Dopamine D1 but not D3 receptor is critical for spatial learning and related signaling in the hippocampus

Abstract

Experimental evidence suggests the involvement of the brain dopaminergic system in learning and memory processes, although the associated molecular mechanism has yet to be fully characterized. Memory formation occurs via a number of signaling pathways associated with activation of many synaptic plasticity-related proteins, including the N-Methyl-d-aspartic acid (NMDA) receptor, Ca2+/calmodulin-dependent protein kinase II (CaMKII), mitogen-activated protein kinases (MAPKs) and the cAMP-response element binding protein (CREB). To evaluate the roles of dopamine D1 and D3 receptors in spatial learning and memory and underlying molecular events, we have used genetically modified mice carrying either the D1 or D3 receptor gene mutations to explore the intracellular signaling pathways using Morris water maze (MWM) tasks. We show that D1 receptor mutant mice do not acquire spatial memory and do not show hippocampal activation of extracellular signal-regulated kinase (ERK) compared to wild-type mice. D3 receptor mutant mice exhibit apparent normal learning abilities in the MWM test and normal activation of MAPK signaling.
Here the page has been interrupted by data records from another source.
(* ===== verification/EthTx.v ===== *)
(** * Ethereum transactions

    Models [crates/app/tx/eth/src]: the signed transactions ([ethereum/]), the
    typed envelope ([envelope.rs]), payloads, the transaction context that the
    mempool and the state transition function work on ([mempool.rs]), the
    decoder, the signature verifiers and the gateway. The RLP code and the
    transaction types of alloy, and the secp256k1 library, are classes. *)

From S2P Require Import Prelude Core Runtime Invoker Stf Mempool Server.

Open Scope evolve_scope.

(** ** [error.rs], [sender_type.rs] *)
Definition ERR_INVALID_SIGNATURE : ErrorCode := define_error 0x10.
Definition ERR_SIGNATURE_RECOVERY : ErrorCode := define_error 0x11.
Definition ERR_INVALID_CHAIN_ID : ErrorCode := define_error 0x12.
Definition ERR_UNSUPPORTED_TX_TYPE : ErrorCode := define_error 0x13.
Definition ERR_TX_DECODE : ErrorCode := define_error 0x14.
Definition ERR_EMPTY_INPUT : ErrorCode := define_error 0x15.
Definition ERR_SENDER_MISMATCH : ErrorCode := define_error 0x17.
Definition ERR_UNSUPPORTED_SENDER_TYPE : ErrorCode := define_error 0x1A.
Definition ERR_NONCE_OVERFLOW : ErrorCode := define_error 0x1B.
Definition ERR_NONCE_TOO_LOW : ErrorCode := define_error 0x18.
Definition ERR_NONCE_TOO_HIGH : ErrorCode := define_error 0x19.
Definition ERR_RECIPIENT_REQUIRED : ErrorCode := define_error 0x50.
Definition ERR_ADDRESS_ACCOUNT_CONFLICT : ErrorCode := define_error 0x5A.

Definition EOA_SECP256K1 : Z := 0x0001.
Definition CUSTOM : Z := 0x8000.

(** ** The transactions of alloy

    A [Signature] has the scalars [r] and [s] and the parity of [y]. *)
Record Signature := mkSignature { sig_r : Z; sig_s : Z; sig_v : bool }.

Inductive TxKind := Create | Call (to : Address).

Record TxLegacy := mkTxLegacy {
  leg_chain_id : option Z; leg_nonce : Z; leg_gas_price : Z; leg_gas_limit : Z; leg_to : TxKind;
  leg_value : Z; leg_input : bytes }.

Record TxEip1559 := mkTxEip1559 {
  fee_chain_id : Z; fee_nonce : Z; fee_gas_limit : Z; fee_max_fee_per_gas : Z;
  fee_max_priority_fee_per_gas : Z; fee_to : TxKind; fee_value : Z;
  fee_access_list : list (Address * list B256); fee_input : bytes }.

Record Signed (T : Type) := mkSigned { signed_tx : T; signature : Signature }.
Arguments mkSigned {T} _ _.
Arguments signed_tx {T} _.
Arguments signature {T} _.

(** The RLP code of one type of transaction, and what it documents: the
    encoding of a signed transaction is a list, whose first byte is at least
    [0xc0]; a decoder consumes a prefix; and what has been decoded decodes again
    after it is encoded. *)
Class AlloyTx (T : Type) := {
  rlp_encode : Signed T -> bytes;
  rlp_decode : bytes -> option (Signed T * bytes);
  signature_hash : T -> B256;
  alloy_hash : Signed T -> B256;
  rlp_list : forall s, exists b l, rlp_encode s = b :: l /\ 0xc0 <= Z_of_byte b;
  rlp_decode_prefix : forall b s rest, rlp_decode b = Some (s, rest) -> exists raw, b = raw ++ rest;
  rlp_decode_encode : forall b s rest rest',
    rlp_decode b = Some (s, rest) -> rlp_decode (rlp_encode s ++ rest') = Some (s, rest')
}.

(** The secp256k1 library: public keys are recovered from a digest. *)
Class Secp256k1 := {
  RecoveryId : Type;
  RecoverableSignature : Type;
  PublicKey : Type;
  recovery_id_from_i32 : Z -> option RecoveryId;
  from_compact : bytes -> RecoveryId -> option RecoverableSignature;
  recover_ecdsa : B256 -> RecoverableSignature -> option PublicKey;
  serialize_uncompressed : PublicKey -> bytes
}.

Section Recovery.
Context `{Keccak}.

(** The last twenty bytes of a digest. *)
Definition address_of_digest (d : B256) : Address := (Vector.splitat 12 (d : vec byte (12 + 20))).2.

(** ** [ethereum/recovery.rs] *)
Definition recover_sender_from_signature_hash `{Secp256k1} (signature_hash : B256) (signature : Signature)
    : SdkResult Address :=
  let compact := be_bytes 32 (sig_r signature) ++ be_bytes 32 (sig_s signature) in
  recid ← ok_or (recovery_id_from_i32 (if sig_v signature then 1 else 0)) ERR_SIGNATURE_RECOVERY;
  recoverable ← ok_or (from_compact compact recid) ERR_SIGNATURE_RECOVERY;
  pubkey ← ok_or (recover_ecdsa signature_hash recoverable) ERR_SIGNATURE_RECOVERY;
  let uncompressed := serialize_uncompressed pubkey in
  Ok (address_of_digest (keccak256 (drop 1 uncompressed))).

(** ** [traits.rs]: account identifiers are derived under a domain tag *)
Definition DOMAIN_EOA_ETH_V1 : bytes := String.list_byte_of_string "eoa:eth:v1".
Definition DOMAIN_CONTRACT_RUNTIME_V1 : bytes := String.list_byte_of_string "contract:runtime:v1".
Definition DOMAIN_SYSTEM_V1 : bytes := String.list_byte_of_string "system:v1".
Definition DOMAIN_CONTRACT_ADDR_RUNTIME_V1 : bytes := String.list_byte_of_string "contract:addr:runtime:v1".

Definition derive_account_id (domain_tag payload : bytes) : AccountId :=
  AccountId.from_bytes (keccak256 (domain_tag ++ payload)).

Definition derive_eth_eoa_account_id (addr : Address) : AccountId :=
  derive_account_id DOMAIN_EOA_ETH_V1 (vec_to_list addr).

Definition derive_runtime_contract_account_id (creation_entropy : bytes) : AccountId :=
  derive_account_id DOMAIN_CONTRACT_RUNTIME_V1 creation_entropy.

Definition derive_system_account_id (module_name : string) : AccountId :=
  derive_account_id DOMAIN_SYSTEM_V1 (string_bytes module_name).

Definition derive_runtime_contract_address (account_id : AccountId) : Address :=
  address_of_digest (keccak256 (DOMAIN_CONTRACT_ADDR_RUNTIME_V1 ++ AccountId.as_bytes account_id)).

End Recovery.

(** ** [ethereum/mod.rs] *)
Definition invoke_request_from_input (input : bytes) : InvokeRequest :=
  let '(function_id, args) :=
    if 4 <=? zlen input then (be_value (take 4 input), drop 4 input) else (0, input) in
  InvokeRequest.new_from_message "eth_dispatch" function_id (Message.from_bytes args).

(** ** [ethereum/legacy.rs], [ethereum/eip1559.rs] *)
Record SignedLegacyTx := mkSignedLegacyTx {
  sl_inner : Signed TxLegacy; sl_sender : Address; sl_hash : B256 }.

Record SignedEip1559Tx := mkSignedEip1559Tx {
  sf_inner : Signed TxEip1559; sf_sender : Address; sf_hash : B256 }.

Definition kind_to (k : TxKind) : option Address := match k with Create => None | Call to => Some to end.

Module tx_type.
Definition LEGACY : Z := 0x00.
Definition EIP2930 : Z := 0x01.
Definition EIP1559 : Z := 0x02.
Definition EIP4844 : Z := 0x03.
End tx_type.

Section Signing.
Context `{Keccak} `{Secp256k1} `{AlloyTx TxLegacy} `{AlloyTx TxEip1559}.

Definition legacy_from_alloy_with_bytes (signed : Signed TxLegacy) (raw_bytes : bytes) : SdkResult SignedLegacyTx :=
  sender ← recover_sender_from_signature_hash (signature_hash (signed_tx signed)) (signature signed);
  Ok (mkSignedLegacyTx signed sender (keccak256 raw_bytes)).

Definition legacy_from_alloy (signed : Signed TxLegacy) : SdkResult SignedLegacyTx :=
  sender ← recover_sender_from_signature_hash (signature_hash (signed_tx signed)) (signature signed);
  Ok (mkSignedLegacyTx signed sender (alloy_hash signed)).

Definition eip1559_from_alloy_with_bytes (signed : Signed TxEip1559) (rlp_bytes : bytes) : SdkResult SignedEip1559Tx :=
  sender ← recover_sender_from_signature_hash (signature_hash (signed_tx signed)) (signature signed);
  Ok (mkSignedEip1559Tx signed sender (keccak256 (byte_of_Z tx_type.EIP1559 :: rlp_bytes))).

Definition eip1559_from_alloy (signed : Signed TxEip1559) : SdkResult SignedEip1559Tx :=
  sender ← recover_sender_from_signature_hash (signature_hash (signed_tx signed)) (signature signed);
  Ok (mkSignedEip1559Tx signed sender (alloy_hash signed)).

End Signing.

(** ** [envelope.rs] *)
Inductive TxEnvelope :=
| Legacy (tx : SignedLegacyTx)
| Eip1559 (tx : SignedEip1559Tx).

(** [ErrorCodeExt::with_arg]. *)
Definition with_arg (self : ErrorCode) (arg : Z) : ErrorCode := ErrorCode_new_with_arg (err_id self) arg.

Module TxEnvelope.
Section Methods.
Context `{Keccak} `{Secp256k1} `{AlloyTx TxLegacy} `{AlloyTx TxEip1559}.

Definition encode (self : TxEnvelope) : bytes :=
  match self with
  | Legacy tx => rlp_encode (sl_inner tx)
  | Eip1559 tx => byte_of_Z tx_type.EIP1559 :: rlp_encode (sf_inner tx)
  end.

(** The bytes consumed are those before the cursor the decoder leaves. *)
Definition consumed_by (input cursor : bytes) : nat := length input - length cursor.

Definition decode_from (input : bytes) : SdkResult (TxEnvelope * bytes) :=
  match input with
  | [] => Err ERR_EMPTY_INPUT
  | first_byte :: payload =>
      let ty := Z_of_byte first_byte in
      if 0xc0 <=? ty then
        '(signed, cursor) ← ok_or (rlp_decode (T := TxLegacy) input) ERR_TX_DECODE;
        let consumed := consumed_by input cursor in
        tx ← legacy_from_alloy_with_bytes signed (take consumed input);
        Ok (Legacy tx, drop consumed input)
      else if ty =? tx_type.LEGACY then Err (with_arg ERR_UNSUPPORTED_TX_TYPE tx_type.LEGACY)
      else if ty =? tx_type.EIP1559 then
        '(signed, cursor) ← ok_or (rlp_decode (T := TxEip1559) payload) ERR_TX_DECODE;
        let consumed := consumed_by payload cursor in
        tx ← eip1559_from_alloy_with_bytes signed (take consumed payload);
        Ok (Eip1559 tx, drop (1 + consumed) input)
      else Err (with_arg ERR_UNSUPPORTED_TX_TYPE ty)
  end.

Definition decode (b : bytes) : SdkResult TxEnvelope :=
  '(tx, rest) ← decode_from b;
  if bool_decide (rest = []) then Ok tx else Err ERR_TX_DECODE.

End Methods.

Definition tx_type (self : TxEnvelope) : Z :=
  match self with Legacy _ => tx_type.LEGACY | Eip1559 _ => tx_type.EIP1559 end.
Definition sender (self : TxEnvelope) : Address :=
  match self with Legacy tx => sl_sender tx | Eip1559 tx => sf_sender tx end.
Definition tx_hash (self : TxEnvelope) : B256 :=
  match self with Legacy tx => sl_hash tx | Eip1559 tx => sf_hash tx end.
Definition gas_limit (self : TxEnvelope) : Z :=
  match self with
  | Legacy tx => leg_gas_limit (signed_tx (sl_inner tx))
  | Eip1559 tx => fee_gas_limit (signed_tx (sf_inner tx))
  end.
Definition chain_id (self : TxEnvelope) : option Z :=
  match self with
  | Legacy tx => leg_chain_id (signed_tx (sl_inner tx))
  | Eip1559 tx => Some (fee_chain_id (signed_tx (sf_inner tx)))
  end.
Definition nonce (self : TxEnvelope) : Z :=
  match self with
  | Legacy tx => leg_nonce (signed_tx (sl_inner tx))
  | Eip1559 tx => fee_nonce (signed_tx (sf_inner tx))
  end.
Definition to (self : TxEnvelope) : option Address :=
  match self with
  | Legacy tx => kind_to (leg_to (signed_tx (sl_inner tx)))
  | Eip1559 tx => kind_to (fee_to (signed_tx (sf_inner tx)))
  end.
Definition value (self : TxEnvelope) : Z :=
  match self with
  | Legacy tx => leg_value (signed_tx (sl_inner tx))
  | Eip1559 tx => fee_value (signed_tx (sf_inner tx))
  end.
Definition input (self : TxEnvelope) : bytes :=
  match self with
  | Legacy tx => leg_input (signed_tx (sl_inner tx))
  | Eip1559 tx => fee_input (signed_tx (sf_inner tx))
  end.

Definition to_invoke_requests (self : TxEnvelope) : list InvokeRequest :=
  match to self with None => [] | Some _ => [invoke_request_from_input (input self)] end.

(** The default methods of [TypedTransaction]. *)
Definition sender_account_id `{Keccak} (self : TxEnvelope) : AccountId := derive_eth_eoa_account_id (sender self).
Definition recipient_account_id `{Keccak} (self : TxEnvelope) : option AccountId :=
  derive_eth_eoa_account_id <$> to self.

End TxEnvelope.

(** ** [payload.rs] *)
Inductive TxPayload := PayloadEoa (envelope : TxEnvelope) | PayloadCustom (raw : bytes).

Record EthIntentPayload := mkEthIntentPayload { intent_envelope : bytes; auth_proof : bytes }.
Furthermore, activation of the NMDA receptor R1 subunit (NR1), CaMKII and CREB in the hippocampus is also significantly lower in D1 receptor mutant mice compared to wild-type and D3 receptor mutant mice. These results suggest that dopamine D1 but not D3 receptor is critical for spatial learning. D1 receptor-mediated signaling, associated with activation of NR1, CaMKII, ERK and CREB, is highly involved in the encoding of spatial learning and memory.